Les personnes pourraient se voir proposer une polypilule dès 50 ans. Elles n’auraient pas besoin d’un bilan de santé ni d’un test, mais seulement de répondre à quelques questions pour évaluer leur risque d’effets secondaires. Des évaluations complémentaires via un questionnaire en ligne pourraient être requises avant le renouvellement de l’ordonnance.
Preuves issues d’essais cliniques
Dans leur article, les auteurs ont souligné un essai randomisé mené dans une zone rurale d’Iran, dont les résultats ont été publiés en 2019, montrant qu’une polypilule prise pendant cinq ans réduisait d’un tiers les crises cardiaques et les accidents vasculaires cérébraux.
Dans une analyse publiée l’année dernière, les auteurs ont comparé l’adoption optimale du bilan de santé du NHS et d’un programme de pilules polyvalentes (où chaque patient se verrait proposer un bilan de santé et prendrait ses médicaments). Ils ont constaté que l’approche de la pilule polyvalente offrirait un bénéfice plus de deux fois supérieur en termes d’années de vie sans infarctus ni accident vasculaire cérébral.
Le professeur Sir Nicholas Wald (Institut d’informatique de santé de l’UCL), co-auteur, a déclaré : « Plutôt que de constituer une « médicalisation » d’une grande partie de la population, un programme de polypilules est une stratégie préventive visant à éviter qu’une personne ne devienne un patient. On peut le comparer à des programmes de santé publique tels que la vaccination, la réduction de la teneur en sel des aliments et l’ajout d’acide folique à la farine. »
Dans l’article d’opinion, les auteurs ont déclaré que la prochaine étape serait un projet pilote pour voir comment un programme national pourrait être mis en œuvre au mieux et pour évaluer l’adoption, l’adhésion et le coût.
Les autorités locales ayant l’obligation légale de proposer un bilan de santé du NHS, ont-ils écrit, une directive serait nécessaire pour donner aux autorités la permission de remplacer le bilan de santé par un programme de polypilules.
« Le statu quo n’est pas une option justifiable », concluent les auteurs. « Nous disposons des moyens de prévenir la plupart des crises cardiaques et des accidents vasculaires cérébraux, bien plus que ce qui est actuellement évité.

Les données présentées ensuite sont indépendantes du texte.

Lemma addMarkers_new sites w i site :
  sites !! i = Some site ->
  pins (foldl addMarker w sites) (S (lastId w) + i) site.
Proof.
  revert w i. induction sites as [|s sites IH]; intros w i H.
  - by destruct i.
  - change (foldl addMarker w (s :: sites))
      with (foldl addMarker (addMarker w s) sites).
    destruct i as [|i]; simpl in H.
    + injection H as ->. unfold pins.
      rewrite addMarkers_old by (rewrite addMarker_lastId; lia).
      rewrite addMarker_objects, Nat.add_0_r. apply lookup_insert_eq.
    + replace (S (lastId w) + S i) with (S (lastId (addMarker w s)) + i)
        by (rewrite addMarker_lastId; lia).
      by apply IH.
Qed.

Lemma removeLayers_eq (ms : list nat) w :
  foldl (fun w marker => onMap (Leaflet.removeLayer marker) w) w ms =
  mkMapWorld (windowL w) (head w) (lastId w) (objects w) (mapContainerRef w)
    ((fun m => Leaflet.mkMap (Leaflet.center m) (Leaflet.zoom m)
                 (Leaflet.layers m ∖ list_to_set ms)) <$> mapInstance w)
    (markersRef w).
Proof.
  revert w. induction ms as [|m ms IH]; intros w; simpl.
  - destruct w as [? ? ? ? ? [[c z l]|] ?]; simpl; [|done].
    do 3 f_equal. set_solver.
  - rewrite IH. unfold onMap. simpl. f_equal.
    destruct (mapInstance w) as [[c z l]|]; simpl; [|done].
    do 2 f_equal. set_solver.
Qed.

Il suffit de traduire nos connaissances en actions concrètes. »
L’article d’opinion s’appuie sur des discussions menées lors d’un séminaire de recherche de consensus organisé par les auteurs et auquel ont participé d’éminents experts de la santé issus de divers domaines, notamment des cardiologues, des neurologues, des épidémiologistes, des pharmacologues, des statisticiens et des décideurs politiques.
Au Royaume-Uni, plus de sept millions de personnes souffrent de maladies cardiovasculaires . Chaque année, environ 100 000 personnes sont victimes d’une crise cardiaque et plus de 100 000 d’un accident vasculaire cérébral.